Use your imagination
Visual imagery plays a big part in making cravings irresistible, say psychologists. When we desire a doughnut, for example, we might conjure up images of how delicious it looks, or see ourselves take a bite, lick our lips and smile. These powerful mind pictures often result in us giving way to temptation.
In one experiment, people who were told to visualise themselves engaging in a favourite activity whenever a craving struck managed to reduce the intensity of their cravings. So next time a craving hits, picture yourself doing something you love, whether it’s gardening or strolling by the sea.
Play games
Block out a burning desire for junk food by playing Tetris! Research has found that concentrating on the popular block-building video game for three minutes helped distract people’s minds from a craving.
Skip the ad break
Simply seeing fleeting images of high-calorie foods activates the brain’s appetite control centre and can set off a craving, research shows. So switch off the telly when tempting foodie ads come on, or better still, get off the couch, stretch your legs and make a cup of tea.
An apple a day...
Want to sweep past the fatty foods at the supermarket? Researchers found that people who ate an apple before grocery shopping tended to buy more fruit and veg. It’s thought eating something nutritious nudges you to make more ‘good for you’ decisions. The water and fibre in the apple will also control blood sugar levels and fill you up, helping prevent cravings and impulse buys.
Craving crisps?
‘Sometimes it’s the crunch of crisps we crave,’ says Nishtha. ‘Try carrots, celery or an apple instead.’
Clench your fists
Tightening any muscle for at least 30 seconds helps to control temptation according to a study.

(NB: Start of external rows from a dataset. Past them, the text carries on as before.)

(** ** Sorting *)

(** The loop of [expr_get_unique_symbol]; [prev] is null before the first. *)
Section UniqueSymbol.
Context (f : expr -> option expr_symbol).

Fixpoint unique_symbol_of (prev : option expr_symbol) (subs : list expr)
    : option expr_symbol :=
  match subs with
  | [] => prev
  | sub :: subs =>
      match f sub with
      | None => None
      | Some s =>
          match prev with
          | Some p => if decide (s = p) then unique_symbol_of (Some s) subs else None
          | None => unique_symbol_of (Some s) subs
          end
      end
  end.
End UniqueSymbol.

Fixpoint expr_get_unique_symbol (e : expr) : option expr_symbol :=
  match e with
  | ECmp _ c => Some (symbol c)
  | EAndOr _ _ subs => unique_symbol_of expr_get_unique_symbol None subs
  | EBoolean _ | ECondition _ _ => None
  end.

Record expr_sort_item := {
  si_expr : expr;
  si_symbol : option expr_symbol;
  si_type : expr_type;
}.

Definition andor_size (e : expr) : Z :=
  match e with EAndOr _ _ subs => Z.of_nat (length subs) | _ => 0 end.

(** Both types compared last are the one of [a], as in the code. *)
Definition compare_expr_sort (a b : expr_sort_item) : Z :=
  if negb (bool_decide (si_type a = si_type b)) then
    if type_rank (si_type a) <? type_rank (si_type b) then -1 else 1
  else
    match si_symbol a, si_symbol b with
    | Some sa, Some sb =>
        let cmp := strcmp (name sa) (name sb) in
        if negb (cmp =? 0) then cmp
        else
          let a_type := type_rank (type_of (si_expr a)) in
          let b_type := type_rank (type_of (si_expr a)) in
          if a_type <? b_type then -1 else Z.b2z (b_type <? a_type)
    | _, _ =>
        match si_type a with
        | EXPR_T_AND | EXPR_T_OR =>
            let a_len := andor_size (si_expr a) in
            let b_len := andor_size (si_expr b) in
            if a_len <? b_len then -1 else Z.b2z (b_len <? a_len)
        | _ => 0
        end
    end.

(** ** The C library's [qsort]

    It permutes the array so that no element compares greater than its
    successor, for a comparison function that is a total preorder on its
    elements; the order of elements that compare equal is unspecified. *)
Record total_compare {A} (cmp : A -> A -> Z) (l : list A) : Prop := {
  tc_total x y : x ∈ l -> y ∈ l -> cmp x y <= 0 \/ cmp y x <= 0;
  tc_trans x y z :
    x ∈ l -> y ∈ l -> z ∈ l -> cmp x y <= 0 -> cmp y z <= 0 -> cmp x z <= 0;
}.

Class Qsort := {
  qsort : forall {A}, (A -> A -> Z) -> list A -> list A;
  qsort_permutation {A} (cmp : A -> A -> Z) (l : list A) : qsort cmp l ≡ₚ l;
  qsort_sorted {A} (cmp : A -> A -> Z) (l : list A) :
    total_compare cmp l -> Sorted (fun x y => cmp x y <= 0) (qsort cmp l);
}.

(** An instance: insertion sort. *)
Section InsertionSort.
Context {A : Type} (cmp : A -> A -> Z).

Fixpoint sort_insert (x : A) (l : list A) : list A :=
  match l with
  | [] => [x]
  | y :: l' => if cmp x y <=? 0 then x :: l else y :: sort_insert x l'
  end.

Fixpoint insertion_sort (l : list A) : list A :=
  match l with
  | [] => []
  | x :: l => sort_insert x (insertion_sort l)
  end.
End InsertionSort.

(** ** Conjunctions over a string symbol *)

(** Whether one of the comparisons of [or] is with [s]. *)
Definition disjunction_matches_string (subs : list expr) (s : string) : bool :=
  existsb (fun sub => match sub with
                      | ECmp _ c => strcmp (cst_string c) s =? 0
                      | _ => false
                      end) subs.

(** The first loop of [crush_and_string]: an expression that is returned early,
    or the list that is left and the first comparison found. *)
Section AndString.
Context (crush : expr -> option expr).
(* ===== verification/ExprLemmas.v ===== *)
(** * Meaning of match expressions and the elementary constructions

    [denote] is the abstract specification of an expression: the predicate on
    microflows it stands for, given which ports reside on the chassis.  The
    lemmas relate the constructions that every pass uses ([expr_fix],
    [expr_combine], [expr_insert_andor], [expr_clone], [expr_not]) to it. *)
From stdpp Require Import base option list strings gmap.
From Stdlib Require Import ZArith Lia.
From S2P Require Import Prelude Subvalue Expr.
Import Subvalue Expr.

Local Open Scope Z_scope.

(** ** Induction on expressions *)

Section ExprInd.
Context (P : expr -> Prop).
Context (Hcmp : forall a c, P (ECmp a c)).
Context (Handor : forall t a subs, Forall P subs -> P (EAndOr t a subs)).
Context (Hboolean : forall b, P (EBoolean b)).
Context (Hcondition : forall n s, P (ECondition n s)).

Fixpoint expr_induction (e : expr) : P e :=
  match e with
  | ECmp a c => Hcmp a c
  | EAndOr t a subs =>
      Handor t a subs
        ((fix go (l : list expr) : Forall P l :=
            match l with
            | [] => Forall_nil_2 P
            | x :: l => Forall_cons_2 P x l (expr_induction x) (go l)
            end) subs)
  | EBoolean b => Hboolean b
  | ECondition n s => Hcondition n s
  end.
End ExprInd.

(** ** Specification *)

(** [P] holds of all comparisons of the expression. *)
Fixpoint all_cmps (P : expr_cmp -> Prop) (e : expr) : Prop :=
  match e with
  | ECmp _ c => P c
  | EAndOr _ _ subs => foldr (fun sub r => all_cmps P sub /\ r) True subs
  | _ => True
  end.

Lemma foldr_and_Forall {A} (P : A -> Prop) l :
  foldr (fun x r => P x /\ r) True l <-> Forall P l.
Proof. induction l; cbn; rewrite ?Forall_nil, ?Forall_cons; tauto. Qed.

Lemma all_cmps_andor P t a subs :
  all_cmps P (EAndOr t a subs) <-> Forall (all_cmps P) subs.
Proof. apply foldr_and_Forall. Qed.

Lemma all_cmps_impl (P Q : expr_cmp -> Prop) e :
  (forall c, P c -> Q c) -> all_cmps P e -> all_cmps Q e.
Proof.
  intros HPQ. induction e as [a c|t a subs IH|b|n s] using expr_induction; cbn; [auto | | done ..].
  rewrite !foldr_and_Forall. intros H. induction IH; inversion H; auto.
Qed.

Section Denote.
Context (flow : expr_symbol -> Z) (lookup_port : string -> option Z).
Context (is_chassis_resident : string -> bool).

Fixpoint denote (e : expr) : bool :=
  match e with
  | ECmp _ c => expr_evaluate_cmp flow lookup_port c
  | EAndOr AND _ subs => forallb denote subs
  | EAndOr OR _ subs => existsb denote subs
  | EBoolean b => b
  | ECondition n s => xorb (is_chassis_resident s) n
  end.

(** The meaning of a node of type [t] with the given children. *)
Definition denote_subs (t : andor) (subs : list expr) : bool :=
  match t with AND => forallb denote subs | OR => existsb denote subs end.

Definition denote_op (t : andor) : bool -> bool -> bool :=
  match t with AND => andb | OR => orb end.

Lemma denote_andor t a subs : denote (EAndOr t a subs) = denote_subs t subs.
Proof. by destruct t. Qed.

Lemma denote_subs_nil t : denote_subs t [] = bool_decide (t = AND).
Proof. by destruct t. Qed.

Lemma denote_subs_cons t e subs :
  denote_subs t (e :: subs) = denote_op t (denote e) (denote_subs t subs).
Proof. by destruct t. Qed.

Lemma denote_subs_app t l k :
  denote_subs t (l ++ k) = denote_op t (denote_subs t l) (denote_subs t k).
Proof. destruct t; [apply forallb_app | apply existsb_app]. Qed.

Lemma denote_subs_singleton t e : denote_subs t [e] = denote e.
Proof. destruct t; cbn; by rewrite ?andb_true_r, ?orb_false_r. Qed.

Lemma denote_subs_perm t l k : l ≡ₚ k -> denote_subs t l = denote_subs t k.
Proof.
  induction 1; rewrite ?denote_subs_cons; [done | by f_equal | | congruence].
  destruct t; cbn; destruct (denote x), (denote y); done.
Qed.

Lemma denote_op_comm t x y : denote_op t x y = denote_op t y x.
Proof. by destruct t, x, y. Qed.

Lemma denote_op_assoc t x y z :
  denote_op t x (denote_op t y z) = denote_op t (denote_op t x y) z.
Proof. by destruct t, x, y, z. Qed.
Lemma eliminate_from_spec fuel i a last j subs next mask_index :
  inner_at i a last j subs next mask_index -> (n - j <= fuel)%nat ->
  exists subs' next' mask_index' last' j',
    eliminate_from fuel w i (S (bits a)) last j n subs next mask_index
    = Some (subs', next', mask_index')
    /\ inner_at i a last' j' subs' next' mask_index' /\ (n <= j')%nat
    /\ reduces subs subs'.
Proof using Hsorted Hmax Hcov.
  revert last j subs next mask_index.
  induction fuel as [|fuel IH]; intros last j subs next mask_index Hin Hf;
    cbn [eliminate_from].
  { destruct (Nat.ltb_spec j n) as [|]; [lia |].
    eexists _, _, _, last, j. split_and!; [done .. | by apply reduces_refl]. }
  destruct (Nat.ltb_spec j n) as [Hj|Hj].
  2: { eexists _, _, _, last, j. split_and!; [done .. | by apply reduces_refl]. }
  pose proof (ia_arrays _ _ _ _ _ _ _ Hin) as Hok.
  destruct (lookup_lt_is_Some_2 next j) as [nj Hnj]; [by rewrite (ao_length _ _ Hok) |].
  destruct (step_facts _ _ _ _ _ _ _ _ Hin Hj Hnj) as (Hij & Hba & Hskip & Hbits).
  destruct (Nat.eqb_spec i j) as [|_]; [lia |].
  destruct (array_lookup _ _ j Hok Hj) as [[b [bn Hb]]|[Ho Hdead]].
  - rewrite Hb, Hnj. cbn [mbind option_bind].
    destruct (alive_sub_at _ _ _ (ia_alive _ _ _ _ _ _ _ Hin)) as [an ->].
    cbn [mbind option_bind snd].
    assert (alive subs j b) as Hjb by (by exists bn).
    fold (covers w a b). destruct (covers w a b) eqn:Hcb.
    + fold (kill subs i j a).
      pose proof (inner_remove _ _ _ _ _ _ _ _ Hin Hj Hnj) as Hin'.
      destruct (IH _ _ _ _ _ Hin' ltac:(lia))
        as (subs' & next' & mi' & last' & j' & H1 & H2 & H3 & H4).
      exists subs', next', mi', last', j'. split_and!; [| done | done |].
      * by destruct (Nat.eqb_spec last 0).
      * eapply reduces_trans; [|done]. eapply reduces_kill; [done | apply Hin | done | lia | done].
    + apply (IH j nj); [by eapply inner_keep | lia].
  - rewrite Ho, Hnj. cbn [mbind option_bind]. apply IH; [by eapply inner_dead | lia].
Qed.

(** No element is covered by one with fewer bits. *)
Definition irredundant_below (i : nat) (subs : sub_array) : Prop :=
  forall p q a c, (p < i)%nat -> alive subs p a -> alive subs q c ->
    (bits a < bits c)%nat -> covers w a c = false.

(** When nothing has more bits than element [i], nothing more can be covered. *)
Lemma irredundant_rest i a subs next :
  arrays_ok subs next -> alive subs i a -> irredundant_below i subs ->
  (forall q c, alive subs q c -> (bits c <= bits a)%nat) -> irredundant_below n subs.
Proof using Hsorted.
  intros Hok Hi Hirr Hmost p q d c Hp Hd Hc Hlt.
  destruct (decide (p < i)%nat) as [|]; [by apply (Hirr p q) |].
  pose proof (bits_mono i p a d ltac:(lia) (ao_alive _ _ Hok _ _ Hi) (ao_alive _ _ Hok _ _ Hd)).
  specialize (Hmost q c Hc). lia.
Qed.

Researchers say this may be because firm muscles are associated with strong willpower.
Smell something sweet
Carry a bottle of pure vanilla extract and inhale for at least 30 seconds whenever an urge to scoff chocolate strikes. Researchers found people who sniffed a vanilla patch ate fewer sugary foods and cut their chocolate consumption in half. It’s thought sweet smells stimulate the release of the brain chemical serotonin, which promotes feelings of satisfaction.
Change your routine
If you normally crave chocolate biscuits with your morning cuppa, switch to a fruit tea instead. If you crave crisps with a lunchtime sandwich, opt for soup instead. Changing habits may help control urges you normally associate with those routines.
Pretend your food got sneezed on
Research has found that deliberately thinking about a food you’re obsessing over in a less appealing way can curb a craving. Try imagining someone has sneezed or coughed all over that cake you’re coveting.